Билибин с супругой жили в русском окружении не только в Ла Фавьере, но и в Париже. Их ателье на бульваре Пастера стало не слишком знаменитым, но все же вполне оживленным русским «салоном» Парижа. Здесь бывали русские художники, поэты, писатели, журналисты, эмигрантские общественные деятели. Одним из первых объявился у Билибина его бывший ученик из Рисовальной школы Общества поощрения художеств Иван Мозалевский. После школы Мозалевский посещал мастерскую В. Матэ, занимался книжной графикой, в 1913–1914 гг. участвовал в выставках «Мира искусства», помогал Билибину оформлять оперу «Руслан и Людмила» для театра Народного дома и часто встречался с бывшим учителем, работая в журналах «Аполлон» и «Лукоморье», делая книжные обложки для издательств. До встречи в Париже они с Билибиным не виделись чуть не десять лет. В 1917 г.

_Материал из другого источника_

(* ===== verification/SqlSafetyFacts.v ===== *)
(** * The two splitters of SQL

    [splitSQLStatements] (migrations/seed.go) runs down and seed files;
    [Statements] (manifest/classify.go) is what the classifiers read.  They agree on
    SQL with no quote and no comment, and on the down files of renames; a dash pair
    inside a quoted string tells them apart.

    The second part shows that no statement passes unread. *)

From stdpp Require Import base tactics numbers list strings gmap sets.
From Stdlib Require Import ZArith Lia Ascii.
From S2P Require Import Prelude GoBytes DotEnv GoText Regex SqlClassify AtlasSchema SchemaSql SchemaPlan SchemaPlanFacts MigrationDir MigrationLedger SchemaClassify RenameFacts.

Local Open Scope string_scope.
Local Open Scope list_scope.
Local Open Scope gotext_scope.

(** ** Trimming *)

Lemma trim_right_prefix seqs b : exists q, b = trim_right seqs b ++ q.
Proof.
  unfold trim_right, trim_left. set (seqs' := map _ seqs). set (n := length (rev b)). clearbody n.
  destruct (trim_fuel_suffix seqs' n (rev b)) as [p Hp].
  exists (rev p). apply (f_equal (@rev ascii)) in Hp. by rewrite rev_involutive, rev_app_distr in Hp.
Qed.

Lemma TrimSpace_within b : exists p q, b = p ++ TrimSpace b ++ q.
Proof.
  unfold TrimSpace. destruct (trim_fuel_suffix space_runes (length b) b) as [p Hp].
  destruct (trim_right_prefix space_runes (trim_left space_runes b)) as [q Hq].
  exists p, q. rewrite <-Hq. exact Hp.
Qed.

Lemma TrimSpace_bytes (c : ascii) b : c ∉ b -> c ∉ TrimSpace b.
Proof. destruct (TrimSpace_within b) as (p & q & H). rewrite H at 1. rewrite !not_elem_of_app. tauto. Qed.
Lemma b64_char_value n : 0 <= n < 64 ->
  b64value (b64char n) = Some n /\ b64char n <> byte_of 10 /\ b64char n <> byte_of 13.
Proof.
  intros Hn. assert (Forall (fun n => b64value (b64char n) = Some n /\ b64char n <> byte_of 10 /\ b64char n <> byte_of 13)
    (map Z.of_nat (seq 0 64))) as H by (apply (bool_decide_eq_true_1 _); by vm_compute).
  rewrite Forall_forall in H. apply H. apply list_elem_of_fmap. exists (Z.to_nat n). split; [lia|].
  apply elem_of_seq. lia.
Qed.

(** The sextets of an encoding. *)
Fixpoint sextets (b : bytes) : list Z :=
  match b with
  | x :: y :: z :: r =>
      code x / 4 :: code x mod 4 * 16 + code y / 16 :: code y mod 16 * 4 + code z / 64 :: code z mod 64 :: sextets r
  | [x; y] => [code x / 4; code x mod 4 * 16 + code y / 16; code y mod 16 * 4]
  | [x] => [code x / 4; code x mod 4 * 16]
  | [] => []
  end.

(** Induction three bytes at a time. *)
Lemma triple_ind (P : bytes -> Prop) :
  P [] -> (forall x, P [x]) -> (forall x y, P [x; y]) -> (forall x y z r, P r -> P (x :: y :: z :: r)) -> forall b, P b.
Proof.
  intros H0 H1 H2 H3 b. cut (P b /\ (forall x, P (x :: b)) /\ forall x y, P (x :: y :: b)); [tauto|].
  induction b as [|c b (I1 & I2 & I3)]; [auto|]. split_and!; [auto|auto|]. intros x y. by apply H3.
Qed.

Lemma encode_sextets b : b64encode b = map b64char (sextets b) /\ Forall (fun n => 0 <= n < 64) (sextets b).
Proof.
  induction b as [|x|x y|x y z r [E IH]] using triple_ind; cbn [b64encode sextets map]; (split; [by rewrite ?E|]);
    repeat apply Forall_cons_2; try done; try apply Forall_nil_2;
    try (pose proof (code_range x); Z.div_mod_to_equations; lia);
    try (pose proof (code_range x); pose proof (code_range y); Z.div_mod_to_equations; lia);
    pose proof (code_range y); pose proof (code_range z); Z.div_mod_to_equations; lia.
Qed.

Lemma groups_sextets b : b64groups (sextets b) = Some b.
Proof.
  assert (H1 : forall x y, code x / 4 * 4 + (code x mod 4 * 16 + code y / 16) / 16 = code x).
  { intros x y. pose proof (code_range x). pose proof (code_range y). Z.div_mod_to_equations. lia. }
  assert (H1' : forall x, code x / 4 * 4 + (code x mod 4 * 16) / 16 = code x).
  { intros x. pose proof (code_range x). Z.div_mod_to_equations. lia. }
  assert (H2 : forall x y z, (code x mod 4 * 16 + code y / 16) mod 16 * 16 + (code y mod 16 * 4 + code z / 64) / 4 = code y).
  { intros x y z. pose proof (code_range x). pose proof (code_range y). pose proof (code_range z). Z.div_mod_to_equations. lia. }
  assert (H2' : forall x y, (code x mod 4 * 16 + code y / 16) mod 16 * 16 + (code y mod 16 * 4) / 4 = code y).
  { intros x y. pose proof (code_range x). pose proof (code_range y). Z.div_mod_to_equations. lia. }
  assert (H3 : forall y z, (code y mod 16 * 4 + code z / 64) mod 4 * 64 + code z mod 64 = code z).
  { intros y z. pose proof (code_range y). pose proof (code_range z). Z.div_mod_to_equations. lia. }
  induction b as [|x|x y|x y z r IH] using triple_ind; cbn [sextets b64groups].
  - done.
  - by rewrite H1', of_code_code.
  - by rewrite H1, H2', !of_code_code.
  - rewrite IH. cbn [mbind option_bind]. by rewrite H1, H2, H3, !of_code_code.
Qed.

(** What is encoded decodes to itself. *)
Lemma b64_roundtrip b : b64decode (b64encode b) = Some b.
Proof.
  destruct (encode_sextets b) as [E Hr]. unfold b64decode. rewrite E.
  assert (filter (fun c => c <> byte_of 10 /\ c <> byte_of 13) (map b64char (sextets b)) = map b64char (sextets b)) as ->.
  { clear E. induction Hr as [|n l Hn _ IH]; [done|]. cbn [map]. rewrite filter_cons, decide_True, IH; [done|].
    by apply b64_char_value. }
  assert (mapM b64value (map b64char (sextets b)) = Some (sextets b)) as ->; [|apply groups_sextets].
  clear E. apply mapM_Some. induction Hr as [|n l Hn _ IH]; [constructor|]. constructor; [|done]. by apply b64_char_value.
Qed.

Мозалевский уехал на Украину, а в 1918 г. развил бурную деятельность в Киеве при правительстве Рады. Он основал собственную художественную мастерскую, женился на своей ученице Валентине Розовой, стал учредителем профессионального совета киевских художников, возглавлял гравировально-художественный отдел Экспедиции заготовления государственных бумаг Рады, разработал проект петлюровских денег, потом основал Художественно-промышленную школу в прелестном городке Каменец-Подольске, где был избран главой губернского школьного правления. Но и в Каменец-Подольске Мозалевский застрял ненадолго. В 1920 г. он эмигрировал, уехал в Вену, оттуда в Берлин, где работал в местном отделении Госиздата РСФСР. Видимо, это и было поворотным пунктом в его биографии: может, тогда он и заработал свой советский паспорт. Из Берлина Мозалевский переехал в Прагу, где преподавал графику в Украинской студии пластических искусств, а в 1926 г. поселился в Париже, где принял советское гражданство, но возвращение на родину, как объяснял эмигрантам советский посол, им «еще надо было заслужить», особенно таким, как Мозалевский, который делал купюры для Рады, или как, скажем, Билибин, который что ни говори, работал у Деникина. Мозалевскому пришлось заслуживать долго (но, в конце концов, и он уехал в Киев, то есть, видимо, заслужил).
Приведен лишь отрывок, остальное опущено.